Entries supplied:

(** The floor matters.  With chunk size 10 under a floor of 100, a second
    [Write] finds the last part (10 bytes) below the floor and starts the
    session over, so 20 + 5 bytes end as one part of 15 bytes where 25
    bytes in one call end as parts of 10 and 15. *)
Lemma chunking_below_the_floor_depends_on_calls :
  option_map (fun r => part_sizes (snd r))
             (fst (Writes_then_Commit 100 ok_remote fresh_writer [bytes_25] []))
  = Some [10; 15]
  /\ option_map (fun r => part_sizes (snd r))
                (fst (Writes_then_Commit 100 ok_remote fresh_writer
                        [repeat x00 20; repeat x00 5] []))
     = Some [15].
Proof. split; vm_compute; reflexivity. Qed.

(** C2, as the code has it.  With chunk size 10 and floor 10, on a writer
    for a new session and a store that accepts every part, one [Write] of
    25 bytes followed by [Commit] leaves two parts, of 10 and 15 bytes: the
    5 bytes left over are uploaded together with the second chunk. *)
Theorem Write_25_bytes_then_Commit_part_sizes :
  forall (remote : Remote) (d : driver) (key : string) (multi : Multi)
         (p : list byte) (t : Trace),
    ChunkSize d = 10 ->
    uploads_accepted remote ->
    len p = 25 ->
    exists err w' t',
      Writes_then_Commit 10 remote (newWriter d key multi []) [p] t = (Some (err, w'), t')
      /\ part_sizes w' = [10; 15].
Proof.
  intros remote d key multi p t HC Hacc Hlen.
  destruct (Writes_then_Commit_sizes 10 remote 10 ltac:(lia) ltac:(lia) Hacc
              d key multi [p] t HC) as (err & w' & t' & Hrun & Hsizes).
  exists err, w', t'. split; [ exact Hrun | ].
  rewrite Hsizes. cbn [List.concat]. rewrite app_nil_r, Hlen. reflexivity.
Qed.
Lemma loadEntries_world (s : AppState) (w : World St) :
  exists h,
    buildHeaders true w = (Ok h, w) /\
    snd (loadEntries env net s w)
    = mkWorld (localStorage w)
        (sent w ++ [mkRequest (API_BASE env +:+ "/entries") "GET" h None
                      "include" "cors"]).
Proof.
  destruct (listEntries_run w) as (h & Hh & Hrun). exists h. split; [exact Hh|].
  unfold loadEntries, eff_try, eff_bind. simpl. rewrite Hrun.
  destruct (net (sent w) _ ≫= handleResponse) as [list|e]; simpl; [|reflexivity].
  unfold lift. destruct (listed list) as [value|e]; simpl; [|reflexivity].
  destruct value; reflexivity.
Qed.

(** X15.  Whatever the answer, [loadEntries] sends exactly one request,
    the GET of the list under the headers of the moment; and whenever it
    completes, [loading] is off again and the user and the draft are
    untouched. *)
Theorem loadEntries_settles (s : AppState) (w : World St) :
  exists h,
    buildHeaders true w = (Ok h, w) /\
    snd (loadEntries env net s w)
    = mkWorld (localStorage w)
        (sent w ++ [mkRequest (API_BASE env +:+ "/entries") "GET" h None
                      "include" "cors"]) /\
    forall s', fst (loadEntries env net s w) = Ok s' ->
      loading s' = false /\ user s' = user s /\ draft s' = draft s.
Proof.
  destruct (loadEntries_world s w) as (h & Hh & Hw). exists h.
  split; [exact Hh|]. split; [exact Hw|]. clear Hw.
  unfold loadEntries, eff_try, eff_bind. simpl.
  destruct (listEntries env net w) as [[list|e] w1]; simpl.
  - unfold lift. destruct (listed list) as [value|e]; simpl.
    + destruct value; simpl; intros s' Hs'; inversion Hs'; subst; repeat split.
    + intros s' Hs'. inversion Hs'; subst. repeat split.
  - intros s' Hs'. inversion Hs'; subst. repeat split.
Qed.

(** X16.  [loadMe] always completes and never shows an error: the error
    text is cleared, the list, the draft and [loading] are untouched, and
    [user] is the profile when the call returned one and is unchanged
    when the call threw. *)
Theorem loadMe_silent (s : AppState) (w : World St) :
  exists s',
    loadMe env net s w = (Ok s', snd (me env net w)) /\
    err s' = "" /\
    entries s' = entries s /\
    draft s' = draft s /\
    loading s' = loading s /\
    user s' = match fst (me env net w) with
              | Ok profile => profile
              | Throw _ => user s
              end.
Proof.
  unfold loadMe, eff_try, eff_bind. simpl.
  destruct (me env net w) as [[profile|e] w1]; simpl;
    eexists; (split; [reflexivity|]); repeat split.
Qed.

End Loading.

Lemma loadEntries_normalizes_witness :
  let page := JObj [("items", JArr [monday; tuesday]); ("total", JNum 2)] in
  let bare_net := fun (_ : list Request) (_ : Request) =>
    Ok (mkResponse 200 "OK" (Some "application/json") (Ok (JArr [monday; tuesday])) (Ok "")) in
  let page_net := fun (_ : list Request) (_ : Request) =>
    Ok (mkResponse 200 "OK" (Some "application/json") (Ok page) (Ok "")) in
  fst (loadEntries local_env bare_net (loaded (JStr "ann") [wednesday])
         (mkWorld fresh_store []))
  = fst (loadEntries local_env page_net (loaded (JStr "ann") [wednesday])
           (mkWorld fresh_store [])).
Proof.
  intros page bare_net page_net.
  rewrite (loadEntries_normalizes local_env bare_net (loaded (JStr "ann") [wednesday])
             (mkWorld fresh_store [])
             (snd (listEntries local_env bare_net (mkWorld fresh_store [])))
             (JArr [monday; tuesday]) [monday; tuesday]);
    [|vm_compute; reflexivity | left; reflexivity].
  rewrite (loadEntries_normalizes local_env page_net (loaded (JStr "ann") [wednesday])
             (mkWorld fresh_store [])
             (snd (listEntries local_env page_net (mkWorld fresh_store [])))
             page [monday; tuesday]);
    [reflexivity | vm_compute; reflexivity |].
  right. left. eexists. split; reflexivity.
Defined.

What is required: Line by line, copy the entries above exactly as they appear.

Exercise response:
(** The floor matters.  With chunk size 10 under a floor of 100, a second
    [Write] finds the last part (10 bytes) below the floor and starts the
    session over, so 20 + 5 bytes end as one part of 15 bytes where 25
    bytes in one call end as parts of 10 and 15. *)
Lemma chunking_below_the_floor_depends_on_calls :
  option_map (fun r => part_sizes (snd r))
             (fst (Writes_then_Commit 100 ok_remote fresh_writer [bytes_25] []))
  = Some [10; 15]
  /\ option_map (fun r => part_sizes (snd r))
                (fst (Writes_then_Commit 100 ok_remote fresh_writer
                        [repeat x00 20; repeat x00 5] []))
     = Some [15].
Proof. split; vm_compute; reflexivity. Qed.

(** C2, as the code has it.  With chunk size 10 and floor 10, on a writer
    for a new session and a store that accepts every part, one [Write] of
    25 bytes followed by [Commit] leaves two parts, of 10 and 15 bytes: the
    5 bytes left over are uploaded together with the second chunk. *)
Theorem Write_25_bytes_then_Commit_part_sizes :
  forall (remote : Remote) (d : driver) (key : string) (multi : Multi)
         (p : list byte) (t : Trace),
    ChunkSize d = 10 ->
    uploads_accepted remote ->
    len p = 25 ->
    exists err w' t',
      Writes_then_Commit 10 remote (newWriter d key multi []) [p] t = (Some (err, w'), t')
      /\ part_sizes w' = [10; 15].
Proof.
  intros remote d key multi p t HC Hacc Hlen.
  destruct (Writes_then_Commit_sizes 10 remote 10 ltac:(lia) ltac:(lia) Hacc
              d key multi [p] t HC) as (err & w' & t' & Hrun & Hsizes).
  exists err, w', t'. split; [ exact Hrun | ].
  rewrite Hsizes. cbn [List.concat]. rewrite app_nil_r, Hlen. reflexivity.
Qed.
Lemma loadEntries_world (s : AppState) (w : World St) :
  exists h,
    buildHeaders true w = (Ok h, w) /\
    snd (loadEntries env net s w)
    = mkWorld (localStorage w)
        (sent w ++ [mkRequest (API_BASE env +:+ "/entries") "GET" h None
                      "include" "cors"]).
Proof.
  destruct (listEntries_run w) as (h & Hh & Hrun). exists h. split; [exact Hh|].
  unfold loadEntries, eff_try, eff_bind. simpl. rewrite Hrun.
  destruct (net (sent w) _ ≫= handleResponse) as [list|e]; simpl; [|reflexivity].
  unfold lift. destruct (listed list) as [value|e]; simpl; [|reflexivity].
  destruct value; reflexivity.
Qed.

(** X15.  Whatever the answer, [loadEntries] sends exactly one request,
    the GET of the list under the headers of the moment; and whenever it
    completes, [loading] is off again and the user and the draft are
    untouched. *)
Theorem loadEntries_settles (s : AppState) (w : World St) :
  exists h,
    buildHeaders true w = (Ok h, w) /\
    snd (loadEntries env net s w)
    = mkWorld (localStorage w)
        (sent w ++ [mkRequest (API_BASE env +:+ "/entries") "GET" h None
                      "include" "cors"]) /\
    forall s', fst (loadEntries env net s w) = Ok s' ->
      loading s' = false /\ user s' = user s /\ draft s' = draft s.
Proof.
  destruct (loadEntries_world s w) as (h & Hh & Hw). exists h.
  split; [exact Hh|]. split; [exact Hw|]. clear Hw.
  unfold loadEntries, eff_try, eff_bind. simpl.
  destruct (listEntries env net w) as [[list|e] w1]; simpl.
  - unfold lift. destruct (listed list) as [value|e]; simpl.
    + destruct value; simpl; intros s' Hs'; inversion Hs'; subst; repeat split.
    + intros s' Hs'. inversion Hs'; subst. repeat split.
  - intros s' Hs'. inversion Hs'; subst. repeat split.
Qed.

(** X16.  [loadMe] always completes and never shows an error: the error
    text is cleared, the list, the draft and [loading] are untouched, and
    [user] is the profile when the call returned one and is unchanged
    when the call threw. *)
Theorem loadMe_silent (s : AppState) (w : World St) :
  exists s',
    loadMe env net s w = (Ok s', snd (me env net w)) /\
    err s' = "" /\
    entries s' = entries s /\
    draft s' = draft s /\
    loading s' = loading s /\
    user s' = match fst (me env net w) with
              | Ok profile => profile
              | Throw _ => user s
              end.
Proof.
  unfold loadMe, eff_try, eff_bind. simpl.
  destruct (me env net w) as [[profile|e] w1]; simpl;
    eexists; (split; [reflexivity|]); repeat split.
Qed.

End Loading.

Lemma loadEntries_normalizes_witness :
  let page := JObj [("items", JArr [monday; tuesday]); ("total", JNum 2)] in
  let bare_net := fun (_ : list Request) (_ : Request) =>
    Ok (mkResponse 200 "OK" (Some "application/json") (Ok (JArr [monday; tuesday])) (Ok "")) in
  let page_net := fun (_ : list Request) (_ : Request) =>
    Ok (mkResponse 200 "OK" (Some "application/json") (Ok page) (Ok "")) in
  fst (loadEntries local_env bare_net (loaded (JStr "ann") [wednesday])
         (mkWorld fresh_store []))
  = fst (loadEntries local_env page_net (loaded (JStr "ann") [wednesday])
           (mkWorld fresh_store [])).
Proof.
  intros page bare_net page_net.
  rewrite (loadEntries_normalizes local_env bare_net (loaded (JStr "ann") [wednesday])
             (mkWorld fresh_store [])
             (snd (listEntries local_env bare_net (mkWorld fresh_store [])))
             (JArr [monday; tuesday]) [monday; tuesday]);
    [|vm_compute; reflexivity | left; reflexivity].
  rewrite (loadEntries_normalizes local_env page_net (loaded (JStr "ann") [wednesday])
             (mkWorld fresh_store [])
             (snd (listEntries local_env page_net (mkWorld fresh_store [])))
             page [monday; tuesday]);
    [reflexivity | vm_compute; reflexivity |].
  right. left. eexists. split; reflexivity.
Defined.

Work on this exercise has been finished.